Exercise requirements: Only one span of the listing below is wanted: the lines from the one with "apply not_true_iff_false in" through the one with "zlen slots = total", reproduced exactly, both ends kept.

══════════════════════════════

(** C39. A block is published exactly when its last missing slot arrives, with exactly the slots
    that were saved for it.  For slots in range of the batch's slot count, the worker never panics and leaves
    other blocks untouched.  A batch that announces another slot count than the inflight block has is dropped whole.  Otherwise,
    a batch that completes the block publishes a block with one raw block
    per slot, the first one that was ever saved for that slot, and its total size, and forgets the
    inflight block; a batch that does not publishes nothing and keeps precisely what has been collected. *)
Theorem partial_slots_collect now k slots total numa p :
  table_ok (inflight p) -> 0 < total <= u64_max -> slots_ok total slots ->
  let old := old_slots (inflight p) k total in
  list_sum slot_size old + list_sum (fun s => total_size s.2) slots <= u64_max ->
  exists p', insert_partial_slots now k slots total numa p = Some p' /\ table_ok (inflight p') /\
    (forall k', k' <> k -> inflight p' !! k' = inflight p !! k') /\
    if bool_decide (zlen old = total) then
      ((forall i, (i < Z.to_nat total)%nat -> is_Some (merged old slots i)) /\ inflight p' !! k = None /\
        exists sb, sealed_blocks p' = sealed_blocks p ++ [(k, sb)] /\ zlen (sb_slots sb) = total /\
          (forall i, (i < Z.to_nat total)%nat -> sb_slots sb !! i = merged old slots i) /\
          footprint sb = list_sum total_size (sb_slots sb)) \/
      ((exists i, (i < Z.to_nat total)%nat /\ merged old slots i = None) /\ sealed_blocks p' = sealed_blocks p /\
        exists b', inflight p' !! k = Some b' /\
          forall i, (i < Z.to_nat total)%nat -> ib_slots b' !! i = Some (merged old slots i))
    else p' = p.
Proof.
  intros Hm Ht Hs old Hfit. unfold insert_partial_slots.
  set (b := default (inflight_new total now) (inflight p !! k)).
  assert (Hb : inflight_ok b /\ empties (ib_slots b) <> 0 /\ ib_slots b = old).
  { subst b old. unfold old_slots. destruct (inflight p !! k) as [b|] eqn:Ek; simpl.
    - destruct (Hm k b Ek). auto.
    - split_and!; [apply inflight_new_ok; lia|rewrite empties_replicate; lia|done]. }
  clearbody b. destruct Hb as (Hb & He & Hold). assert (zlen old = ib_total_slots b) as Hzl by (rewrite <- Hold; apply Hb).
  rewrite Hzl. destruct (Z.eqb_spec (ib_total_slots b) total) as [Htb|Hne]; cbn [negb]; [rewrite bool_decide_true by done|by rewrite bool_decide_false by done; exists p].
  destruct (insert_slots_spec slots numa b (bytes_added p)) as (b' & completed & added' & -> & Hb' & Ht' & Hmer & Hc & _).
  { done. } { by rewrite Htb. } { done. } { rewrite (if_footprint _ Hb), Hold. done. }
  assert (Hlen : length (ib_slots b) = Z.to_nat total).
  { pose proof (if_slots _ Hb). unfold zlen in *. lia. }
  assert (Hlen' : length (ib_slots b') = Z.to_nat total).
  { pose proof (if_slots _ Hb'). unfold zlen in *. lia. }
  rewrite Hold, <- Hlen in *. destruct completed.
  - assert (Hz : empties (ib_slots b') = 0) by (by apply Hc).
    destruct (seal_full b' Hz) as (raws & Hraws & ->). eexists. split; [done|]. simpl.
    split; [by intros k' x [_ ?]%lookup_delete_Some; apply (Hm k')|].
    split; [by intros k' ?; rewrite lookup_delete_ne|]. left.
    split; [by intros i Hi; rewrite <- Hmer by lia; apply empties_zero; [|lia]|]. split; [apply lookup_delete_eq|].
    eexists. split; [done|]. simpl. split_and!.
    + unfold zlen. rewrite <- (length_fmap Some), <- Hraws. lia.
    + intros i Hi. rewrite <- Hmer by lia. rewrite Hraws, list_lookup_fmap. by destruct (raws !! i).
    + rewrite (if_footprint _ Hb'), Hraws. clear. induction raws as [|x raws IH]; [done|].
      rewrite fmap_cons. unfold list_sum in *. cbn [foldr fmap slot_size] in *. simpl in *. lia.
  - assert (Hnz : empties (ib_slots b') <> 0) by (intros Hz; by apply Hc in Hz).
    eexists. split; [done|]. simpl. split.
    { intros k' x. rewrite lookup_insert_Some. intros [[<- <-]|[_ ?]]; [done|by apply (Hm k')]. }
    split; [by intros k' ?; rewrite lookup_insert_ne|]. right.
    assert (Hall : forall i, (i < length old)%nat -> ib_slots b' !! i = Some (merged old slots i)).
    { intros i Hi. rewrite <- Hmer by done. assert (is_Some (ib_slots b' !! i)) as [o Ho] by (apply lookup_lt_is_Some; lia).
      by rewrite Ho. }
    split; [|split; [done|exists b'; split; [apply lookup_insert_eq|done]]].
    apply empties_find in Hnz as [i Hi]. pose proof (lookup_lt_Some _ _ _ Hi). exists i. split; [lia|].
    rewrite Hall in Hi by lia. by injection Hi.
Qed.

(** ** The fast seal *)

Lemma ordered_lookup slots total numa sb i p :
  from_ordered_slot_inserts slots total numa = Ok sb -> slots !! i = Some p -> p.1 = Z.of_nat i.
Proof.
  unfold from_ordered_slot_inserts. destruct (negb _); [done|]. simpl.
  destruct (existsb _ _) eqn:Ex; [done|]. intros _ Hi. apply dec_stable. intros Hne.
  apply not_true_iff_false in Ex. apply Ex, existsb_exists. exists (Z.of_nat i, p). split.
  - apply list_elem_of_In, (list_elem_of_lookup_2 _ i). rewrite lookup_zip_with_Some. exists (Z.of_nat i), p.
    split_and!; [done| |done]. apply lookup_seqZ. apply lookup_lt_Some in Hi. unfold zlen. lia.
  - simpl. apply negb_true_iff, Z.eqb_neq. done.
Qed.

Lemma ordered_Ok slots total numa sb :
  from_ordered_slot_inserts slots total numa = Ok sb ->
  zlen slots = total /\ sb = mkSealed slots.*2 (foldl (fun n s => saturating_add n (total_size s.2)) 0 slots)
                               (replicate (Z.to_nat total) numa) false.
Proof.
  unfold from_ordered_slot_inserts. destruct (Z.eqb_spec (zlen slots) total); [|done]. simpl.
  destruct (existsb _ _); [done|]. by intros [= <-].
Qed.

Lemma saturating_sum (l : list (Z * RawBlock)) n :
  0 <= n -> Forall (fun s => 0 <= total_size s.2) l -> n + list_sum (fun s => total_size s.2) l <= u64_max ->
  foldl (fun n s => saturating_add n (total_size s.2)) n l = n + list_sum (fun s => total_size s.2) l.
Proof.
  intros Hn Hl. revert n Hn. induction Hl as [|s l Hs Hl IH]; intros n Hn Hb; simpl; [unfold list_sum; simpl; lia|].
  assert (0 <= list_sum (fun s => total_size s.2) l)
    by (apply list_sum_nonneg; intros x Hx; rewrite Forall_forall in Hl; by apply Hl).
  unfold list_sum in Hb |- *. simpl in *. fold (list_sum (fun s : Z * RawBlock => total_size s.2) l) in *.
  unfold saturating_add at 2. rewrite Z.min_l, IH by lia. lia.
Qed.

(** The fast seal is only a shortcut: whenever [from_ordered_slot_inserts] accepts a batch for
    a block that is not inflight, inserting the same batch slot by slot publishes the identical
    block (slots, footprint and NUMA nodes) and leaves the inflight table as it was. *)
Theorem fast_seal_equivalent now k slots total numa p sb :
  from_ordered_slot_inserts slots total numa = Ok sb -> 0 < total <= u64_max ->
  Forall (fun s => 0 <= total_size s.2) slots -> list_sum (fun s => total_size s.2) slots <= u64_max ->
  inflight p !! k = None ->
  exists p', insert_partial_slots now k slots total numa p = Some p' /\
    sealed_blocks p' = sealed_blocks p ++ [(k, sb)] /\ inflight p' = inflight p.
Proof.
  intros Hord Ht Hsz Hsum Hk. pose proof (ordered_Ok _ _ _ _ Hord) as [Hlen ->].
  assert (Hids : forall i x, slots !! i = Some x -> x.1 = Z.of_nat i) by (intros i x; by eapply ordered_lookup).
  unfold insert_partial_slots. rewrite Hk. simpl. rewrite Z.eqb_refl. simpl.
  assert (Hok : slots_ok total slots).
  { apply Forall_lookup. intros i x Hx. rewrite (Hids i x Hx). pose proof (lookup_lt_Some _ _ _ Hx).
    split; [unfold zlen in Hlen; lia|by apply (Forall_lookup_1 (fun s => 0 <= total_size s.2) slots i x)]. }
  destruct (insert_slots_spec slots numa (inflight_new total now) (bytes_added p))
    as (b' & completed & added' & -> & Hb' & Htb & Hmer & Hc & _ & Hnum).
  { apply inflight_new_ok. lia. } { done. } { simpl. rewrite empties_replicate. lia. } { simpl. done. }
  simpl in *. rewrite length_replicate in Hmer.
  assert (Hfound : forall i x, slots !! i = Some x -> ib_slots b' !! i = Some (Some x.2)).
  { intros i x Hx. pose proof (lookup_lt_Some _ _ _ Hx) as Hlt.
    assert (Hm : ib_slots b' !! i ≫= id = Some x.2).
    { rewrite Hmer by (unfold zlen in Hlen; lia). unfold merged.
      rewrite lookup_replicate_2 by (unfold zlen in Hlen; lia).
      rewrite (proj2 (list_find_Some _ slots i x)); [done|]. split_and!; [done|rewrite (Hids i x Hx); lia|].
      intros j y Hy Hj. rewrite (Hids j y Hy). lia. }
    destruct (ib_slots b' !! i) as [o|]; [|done]. simpl in Hm. unfold id in Hm. by subst o. }
  assert (Hl' : length (ib_slots b') = length slots) by (pose proof (if_slots _ Hb'); unfold zlen in *; lia).
  assert (Hs' : ib_slots b' = Some <$> slots.*2).
  { apply list_eq. intros i. rewrite !list_lookup_fmap. destruct (slots !! i) as [x|] eqn:Ex; [by apply Hfound|].
    apply lookup_ge_None in Ex. apply lookup_ge_None. lia. }
  assert (He : empties (ib_slots b') = 0).
  { apply dec_stable. intros [i Hi]%empties_find. rewrite Hs', list_lookup_fmap in Hi.
    by destruct (slots.*2 !! i). }
  rewrite (proj2 Hc He). destruct (seal_full b' He) as (raws & Hraws & ->).
  eexists. split; [done|]. simpl. rewrite delete_id by done. split; [|done]. repeat f_equal.
  - rewrite Hs' in Hraws. by apply list_fmap_eq_inj in Hraws; [|intros ? ? [= ->]].
  - rewrite saturating_sum by (done || lia). rewrite (if_footprint _ Hb'), Hs'. clear.
    induction slots as [|x l IH]; [done|]. rewrite !fmap_cons. unfold list_sum in *. simpl in *. lia.
  - apply list_eq. intros i. destruct (decide (i < Z.to_nat total)%nat) as [Hi|Hi].
    + rewrite lookup_replicate_2 by done. apply Hnum; [by apply lookup_replicate_2|].
      apply empties_zero; [done|]. unfold zlen in Hlen. lia.
    + rewrite !(proj2 (lookup_ge_None _ _)); [done|rewrite length_replicate; lia|].
      rewrite (if_numas _ Hb'). unfold zlen in Hlen. lia.
Qed.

══════════════════════════════

Output of the exercise:
  apply not_true_iff_false in Ex. apply Ex, existsb_exists. exists (Z.of_nat i, p). split.
  - apply list_elem_of_In, (list_elem_of_lookup_2 _ i). rewrite lookup_zip_with_Some. exists (Z.of_nat i), p.
    split_and!; [done| |done]. apply lookup_seqZ. apply lookup_lt_Some in Hi. unfold zlen. lia.
  - simpl. apply negb_true_iff, Z.eqb_neq. done.
Qed.

Lemma ordered_Ok slots total numa sb :
  from_ordered_slot_inserts slots total numa = Ok sb ->
  zlen slots = total /\ sb = mkSealed slots.*2 (foldl (fun n s => saturating_add n (total_size s.2)) 0 slots)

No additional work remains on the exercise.